#1 Harm
er brauchte keinen wecker
noch nie
da waren die sonnenstrahlen und das muhen aus dem stall
das durch das offene fenster drang
und wie jeden tag neues hemd latzhose stiefel raus
leichter nieselregen
trotzdem oder vielleicht genau deswegen
der erste geruch von frühling
gestern abend waren da die ersten insekten
nach dem frost
die vor dem rostigen stallfenster schwebten
die ersten knospen hatte er letzte woche schon gesehen
beim rundgang durch den obstgarten
der seinen hof im westen abschloss
die wärme im stall nach dem öffnen der holztür
schlug ihm entgegen
wie eine feste umarmung
berta ulrike ingeborg berta-zwei und frida
standen nebeneinander aufgereiht und schnaubten ihm
ihren feuchten grasigen atem entgegen
als er die tür zur wiese öffnete
piekste etwas in seinem herz
wie jeden morgen
normalerweise kurze euphorie die kleine herde so glücklich
davonlaufen zu sehen
durch den letzten wintermatsch in die grüne weide
heute war der pieks schmerzhaft
er wusste auf einmal wieder welcher tag heute war
Nele Miesner wurde 2000 geboren und ist in Grasberg bei Bremen aufgewachsen. Nach einem Studium der Weltliteratur in Göttingen hat sie ihren Master in Transnationaler Literaturwissenschaft an der Universität Bremen absolviert und währenddessen an zahlreichen Schreibseminaren teilgenommen. Erste Texte hat sie im digitalen Literaturmagazin Bremen und im Rahmen des Bremer Literaturwettbewerbs 2023 in der Anthologie „Treffpunkt Freimarkt“ (Kellner Verlag) veröffentlicht. 2024 hat sie gemeinsam mit Leyla Bektaş einen Letter to the Youth für die Jahreshauptversammlung des UNESCO Creative Cities Netzwerkes verfasst.
Begründung der Jury
Nachwuchsstipendium
In ihrem Prosaprojekt „Moorlinsen“ erzählt Nele Miesner die ungewöhnliche Freundschaftsgeschichte von der 17-jährigen Schülerin Alma und dem Milchbauern Harm, der vom Alter her ihr Großvater sein könnte. Beide leben zu Beginn der 2030er Jahre in einem fiktiven norddeutschen Landschaftsschutzgebiet, dessen scheinbare Idylle von einem Autobahnbauprojekt bedroht wird. Mit großen Einfühlungsvermögen zeichnet Miesner zwei glaubhafte Hauptcharaktere, die einem sogleich vertraut vorkommen und rasch ans Herz wachsen. Mit viel Gefühl und Geschick verknüpft sie dabei eine vielschichtige Familiengeschichte mit der Geschichte der bedrohten Moorlandschaft und verbindet dabei gekonnt verdrängte Konflikte der Vergangenheit mit gegenwärtigen und zukünftigen Bedrohungen wie Umweltzerstörung und Klimawandel. Für die zwei unterschiedlichen Erzählperspektiven findet sie jeweils den passenden Ton und eine insgesamt sehr dichte, präzise und zugleich poetische Sprache, die beim Lesen einen unmittelbaren Sog ausübt.
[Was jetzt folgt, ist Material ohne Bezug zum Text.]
Lemma normalized_roundtrip (v : Z) :
  is_uchar v ->
  F32.to_uchar (F32.mul (F32.div (F32.of_int v) (F32.of_int 255)) (F32.of_int 255)) = v.
Proof.
  intros Hv.
  assert (H : all_below 256
                (fun v => F32.to_uchar (F32.mul (F32.div (F32.of_int v) (F32.of_int 255))
                                          (F32.of_int 255)) =? v) = true)
    by (vm_compute; reflexivity).
  apply Z.eqb_eq. exact (all_below_spec 256 _ H v Hv).
Qed.

Lemma normalized_unit_interval (v : Z) :
  is_uchar v -> clamp01 (F32.div (F32.of_int v) (F32.of_int 255))
                = F32.div (F32.of_int v) (F32.of_int 255).
Proof.
  intros Hv.
  assert (H : all_below 256
                (fun v => negb (F32.ltb (F32.div (F32.of_int v) (F32.of_int 255)) (F32.of_int 0))
                          && negb (F32.gtb (F32.div (F32.of_int v) (F32.of_int 255))
                                     (F32.of_int 1))) = true)
    by (vm_compute; reflexivity).
  pose proof (all_below_spec 256 _ H v Hv) as E. cbv beta in E.
  apply andb_true_iff in E. destruct E as [E0 E1].
  apply negb_true_iff in E0, E1. unfold clamp01. rewrite E0, E1. reflexivity.
Qed.

(** [ColorFromNormalized] undoes [ColorNormalize]: the division by 255 and
    the multiplication by 255, both rounded to binary32 and then truncated,
    give back every 8-bit channel value. *)
Theorem ColorFromNormalized_ColorNormalize (c : Color) :
  Color_ok c -> ColorFromNormalized (ColorNormalize c) = c.
Proof.
  intros (Hr & Hg & Hb & Ha). destruct c as [cr cg cb ca]. cbn [r g b a] in *.
  unfold ColorFromNormalized, ColorNormalize. cbn [v_x v_y v_z v_w r g b a].
  rewrite !normalized_roundtrip by assumption. reflexivity.
Qed.

Lemma ColorFromNormalized_ColorNormalize_witness :
  ColorFromNormalized (ColorNormalize (mkColor 230 41 55 254)) = mkColor 230 41 55 254.
Proof.
  apply ColorFromNormalized_ColorNormalize.
  unfold Color_ok, is_uchar. cbn [r g b a]. lia.
Defined.

(** [Fade] keeps the colour channels and sets the alpha channel from the
    factor: 0 for a negative factor, 255 for a factor above 1, and exactly
    [v] for the factor [v/255] of an 8-bit value; [ColorAlpha] is the same
    function. *)
Theorem Fade_alpha (color : Color) (alpha : float) :
  (F32.ltb alpha (F32.of_int 0) = true ->
   Fade color alpha = mkColor (r color) (g color) (b color) 0)
  /\ (F32.gtb alpha (F32.of_int 1) = true ->
      Fade color alpha = mkColor (r color) (g color) (b color) 255)
  /\ (forall v, is_uchar v ->
        Fade color (F32.div (F32.of_int v) (F32.of_int 255))
        = mkColor (r color) (g color) (b color) v)
  /\ ColorAlpha color alpha = Fade color alpha.
Proof.
  split; [|split; [|split]].
  - intros H. unfold Fade, clamp01. rewrite H. reflexivity.
  - intros H. unfold Fade, clamp01.
    destruct (F32.ltb alpha (F32.of_int 0)) eqn:E0.
    + (* a factor cannot be both below 0 and above 1 *)
      exfalso. unfold F32.gtb, F32.ltb, SFltb in *.
      destruct alpha as [s|s| |s m e]; try discriminate;
        destruct s; cbn in *; discriminate.
    + rewrite H. reflexivity.
  - intros v Hv. unfold Fade. rewrite normalized_unit_interval by exact Hv.
    rewrite mul_comm, normalized_roundtrip by exact Hv. reflexivity.
  - reflexivity.
Qed.

Lemma Fade_alpha_witness :
  Fade WHITE (F32.of_int (-3)) = mkColor 255 255 255 0
  /\ Fade WHITE (F32.of_int 2) = mkColor 255 255 255 255
  /\ Fade WHITE (F32.div (F32.of_int 77) (F32.of_int 255)) = mkColor 255 255 255 77.
Proof.
  destruct (Fade_alpha WHITE (F32.of_int (-3))) as (H0 & _).
  destruct (Fade_alpha WHITE (F32.of_int 2)) as (_ & H1 & H2 & _).
  split; [|split].
  - apply H0. vm_compute. reflexivity.
  - apply H1. vm_compute. reflexivity.
  - apply H2. unfold is_uchar. lia.
Defined.
(** ** What a returning loop leaves behind *)

(** The loop that returns has, for each round, read one line and recorded
    one exchange: the trimmed question of the service and the answer as it
    was typed.  Each call of the service quoted the answer read just
    before it, and the early-exit notice was printed exactly when the last
    answer read is an exit keyword. *)
Lemma whys_loop_transcript svc rng :
  forall u st st',
  whys_loop svc rng u st = (Ok tt, st') ->
  exists qas t,
    trace st' = trace st ++ t
    /\ answers t = map snd qas
    /\ conversation_history st' = conversation_history st ++ flat_map exchange qas
    /\ Forall (fun qa => trimmed qa.1 = true) qas
    /\ prompts_sent t = map why_prompt (removelast (u :: answers t))
    /\ printed early_exit_notice t = from_option is_exit false (last (answers t))
    /\ stdin st = map Line (answers t) ++ stdin st'.
Proof.
  induction rng as [|i rng IH]; intros u st st' Hrun.
  - injection Hrun as <-. exists [], []. rewrite !app_nil_r. simpl.
    repeat split; auto.
  - rewrite whys_loop_cons in Hrun.
    destruct st as [env sin fls key name turns hist tr]. run_prims in Hrun.
    destruct (chat_reply svc turns (why_prompt u)) as [resp|e]; [|discriminate].
    destruct sin as [|[text|] rest]; run_prims in Hrun; try discriminate.
    destruct (is_exit text) eqn:Hx; run_prims in Hrun.
    + injection Hrun as <-. exists [(strip resp, text)]. eexists [_; _; _; _].
      cbn [trace conversation_history stdin]. rewrite <- !app_assoc.
      split; [reflexivity|]. cbn [answers map snd flat_map exchange fst app].
      repeat split; auto.
      constructor; [apply trimmed_strip | constructor].
    + apply IH in Hrun as (qas & t & Ht & Hans & Hh & Htrim & Hp & Hn & Hin).
      cbn [trace conversation_history stdin] in Ht, Hh, Hin |- *.
      exists ((strip resp, text) :: qas). eexists (_ :: _ :: _ :: t).
      rewrite Ht, Hh, <- !app_assoc. split; [reflexivity|].
      cbn [answers map snd flat_map exchange fst app prompts_sent].
      rewrite removelast_cons2, Hp, Hin, <- Hans.
      repeat split; auto.
      * constructor; [apply trimmed_strip | exact Htrim].
      * cbn [printed existsb]. rewrite question_line_is_no_notice. cbn [orb].
        change (printed early_exit_notice t
                = from_option is_exit false (last (text :: answers t))).
        rewrite Hn, last_cons. destruct (last (answers t)); simpl; congruence.
Qed.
Zur Jury 2024 gehören Dr. Alexandra Tacke (Leiterin des Referats 12 & Referentin für Literatur beim Senator für Kultur), Annette Freudling (Freie Autorin/Journalistin & Vorstand Bremer Literaturkontor), Axel Stiehler (Geschäftsleitung Buchhandlung Logbuch & Blaukontor), Annika Depping (Redakteurin Literaturmagazin Bremen & Mitarbeiterin virt. Literaturhaus), Jörg Isermeyer (Freier Autor & Stipendiat 2022) und Donka Dimova (Freie Autorin & Stipendiatin 2022).